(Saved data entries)
▬▬▬▬▬▬▬▬▬▬

(* ===== verification/Link.v ===== *)
(** * Links between processes: [crates/lunatic-process/src/state.rs]
      ([LinkState], [ProcessLifecycleHandle]) and [lib.rs] ([link_processes])

    A link is a pair of relations, one in the link state of each process, that
    share a token; each side holds a permit of its own process's link admission.
    The link states of a node are a map from addresses to cells, at the same
    addresses as the ingresses of [Signal]; a [Weak] reference is an address
    that may no longer be in the map.  A critical section over one or two link
    states (taken in address order) is one function; [unlink_peer], [terminate] and
    [link_state_drop] compose theirs as they run when nobody comes between, and
    [LinkSteps] takes them apart.

    The gauges of [record_link_created] and [record_link_removed] are telemetry
    and not modelled. *)

From S2P Require Import Prelude External Message Mailbox Signal.

(** ** Data *)

Inductive LinkError : Type :=
| UnsupportedProcess
| IdentityMismatch (process_id : Z)
| Terminated (process_id : Z)
| CapacityExhausted (process_id : Z)
| InconsistentState (left_process_id right_process_id : Z).

(** [LinkToken] is an identity; the permit is that of the process that holds
    the relation. *)
Record LinkRelation : Type := mkRelation {
  token : Z;
  peer_addr : Z;
  exit_tag : option Z;
}.

(** [ProcessLifecycleHandle]: the link state and the ingress it refers to are
    at [h_addr]. *)
Record Handle : Type := mkHandle { h_id : Z; h_addr : Z }.

Section links.
Context {Sem : Type} `{!Semaphore Sem} {Chan : Type → Type} `{!Channel Chan}.

(** [LinkState] with the [link_admission] of the same process. *)
Record LinkCell : Type := mkCell {
  cell_process_id : option Z;
  cell_terminal : option DeathReason;
  relations : gmap Z LinkRelation;
  link_admission : Sem;
  link_capacity : Z;
}.

Record World : Type := mkWorld {
  ingresses : gmap Z (Ingress Sem Chan);
  cells : gmap Z LinkCell;
  next_token : Z;
}.

Definition set_relations (m : gmap Z LinkRelation) (c : LinkCell) : LinkCell :=
  mkCell (cell_process_id c) (cell_terminal c) m (link_admission c) (link_capacity c).
Definition set_link_admission (s : Sem) (c : LinkCell) : LinkCell :=
  mkCell (cell_process_id c) (cell_terminal c) (relations c) s (link_capacity c).
Definition set_terminal (r : DeathReason) (c : LinkCell) : LinkCell :=
  mkCell (cell_process_id c) (Some r) (relations c) (link_admission c) (link_capacity c).
Definition set_cell_id (i : Z) (c : LinkCell) : LinkCell :=
  mkCell (Some i) (cell_terminal c) (relations c) (link_admission c) (link_capacity c).

Definition set_cells (m : gmap Z LinkCell) (W : World) : World :=
  mkWorld (ingresses W) m (next_token W).
Definition set_ingresses (m : gmap Z (Ingress Sem Chan)) (W : World) : World :=
  mkWorld m (cells W) (next_token W).

(** Dropping the permit of a relation. *)
Definition release_link (c : LinkCell) : LinkCell :=
  set_link_admission (release_permit (link_admission c)) c.

(** [relations.remove(&k)]: the relation is dropped with its permit. *)
Definition remove_relation (k : Z) (c : LinkCell) : LinkCell :=
  release_link (set_relations (delete k (relations c)) c).

Definition token_matches (k : Z) (t : Z) (c : LinkCell) : bool :=
  match relations c !! k with
  | Some r => token r =? t
  | None => false
  end.

(** ** Handles *)

(** [SignalSender::lifecycle_handle] *)
Definition lifecycle_handle (a process_id : Z) (W : World) : option Handle * World :=
  match cells W !! a with
  | None => (None, W)
  | Some c =>
      match cell_process_id c with
      | None =>
          (Some (mkHandle process_id a), set_cells (<[a := set_cell_id process_id c]> (cells W)) W)
      | Some i => (if i =? process_id then Some (mkHandle process_id a) else None, W)
      end
  end.
(* ===== verification/Environment.v ===== *)
(** * Environments: [crates/lunatic-process/src/env.rs]

    An environment admits processes under its own limit and under the quota of
    the node; the registry of a node hands out environments by identity, holds
    them only weakly, and counts them.  An environment lives as long as someone
    owns it: the outer [Arc<LunaticEnvironment>] that the registry returns, or
    a clone of the value, each of which owns the shared [inner].  When the last
    owner is gone the inner is destroyed, which gives its processes' leases
    back and releases its generation in the registry; other threads can create
    the same identity again before that destructor runs, so it is a step of its
    own here.

    [DashMap]s are an arbitrary [FinMap].  Each operation is given as the function
    that it is when no other thread runs, and is one step here; [EnvironmentSteps]
    takes them apart into their atomic accesses.  Heap addresses are never reused: a [Weak] keeps its
    allocation. *)

From S2P Require Import Prelude Message Signal.

Definition DEFAULT_MAX_PROCESSES : Z := 100000.
Definition DEFAULT_MAX_ENVIRONMENTS : Z := 1024.
Definition DEFAULT_MAX_NODE_PROCESSES : Z := 100000.
Definition FIRST_PROCESS_ID : Z := 1.

Inductive EnvError : Type :=
| ProcessLimitReached (environment_id limit : Z)
| ProcessCountOverflow (environment_id : Z)
| NodeProcessLimitReached (environment_id limit : Z)
| EnvironmentLimitReached (environment_id limit : Z)
| AlreadyRegistered (process_id environment_id : Z)
| GenerationExhausted
| DifferentModuleRegistry (environment_id : Z)
| NoModuleRegistry (environment_id : Z).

▬▬▬▬▬▬▬▬▬▬

DESCRIPTION OF THE TASK:
Would you print, exactly as written, every line above from the one holding "Record LinkCell : Type" through the one holding "An environment admits", with both included and no other lines?

SOLUTION FOR THIS EXERCISE:
Record LinkCell : Type := mkCell {
  cell_process_id : option Z;
  cell_terminal : option DeathReason;
  relations : gmap Z LinkRelation;
  link_admission : Sem;
  link_capacity : Z;
}.

Record World : Type := mkWorld {
  ingresses : gmap Z (Ingress Sem Chan);
  cells : gmap Z LinkCell;
  next_token : Z;
}.

Definition set_relations (m : gmap Z LinkRelation) (c : LinkCell) : LinkCell :=
  mkCell (cell_process_id c) (cell_terminal c) m (link_admission c) (link_capacity c).
Definition set_link_admission (s : Sem) (c : LinkCell) : LinkCell :=
  mkCell (cell_process_id c) (cell_terminal c) (relations c) s (link_capacity c).
Definition set_terminal (r : DeathReason) (c : LinkCell) : LinkCell :=
  mkCell (cell_process_id c) (Some r) (relations c) (link_admission c) (link_capacity c).
Definition set_cell_id (i : Z) (c : LinkCell) : LinkCell :=
  mkCell (Some i) (cell_terminal c) (relations c) (link_admission c) (link_capacity c).

Definition set_cells (m : gmap Z LinkCell) (W : World) : World :=
  mkWorld (ingresses W) m (next_token W).
Definition set_ingresses (m : gmap Z (Ingress Sem Chan)) (W : World) : World :=
  mkWorld m (cells W) (next_token W).

(** Dropping the permit of a relation. *)
Definition release_link (c : LinkCell) : LinkCell :=
  set_link_admission (release_permit (link_admission c)) c.

(** [relations.remove(&k)]: the relation is dropped with its permit. *)
Definition remove_relation (k : Z) (c : LinkCell) : LinkCell :=
  release_link (set_relations (delete k (relations c)) c).

Definition token_matches (k : Z) (t : Z) (c : LinkCell) : bool :=
  match relations c !! k with
  | Some r => token r =? t
  | None => false
  end.

(** ** Handles *)

(** [SignalSender::lifecycle_handle] *)
Definition lifecycle_handle (a process_id : Z) (W : World) : option Handle * World :=
  match cells W !! a with
  | None => (None, W)
  | Some c =>
      match cell_process_id c with
      | None =>
          (Some (mkHandle process_id a), set_cells (<[a := set_cell_id process_id c]> (cells W)) W)
      | Some i => (if i =? process_id then Some (mkHandle process_id a) else None, W)
      end
  end.
(* ===== verification/Environment.v ===== *)
(** * Environments: [crates/lunatic-process/src/env.rs]

    An environment admits processes under its own limit and under the quota of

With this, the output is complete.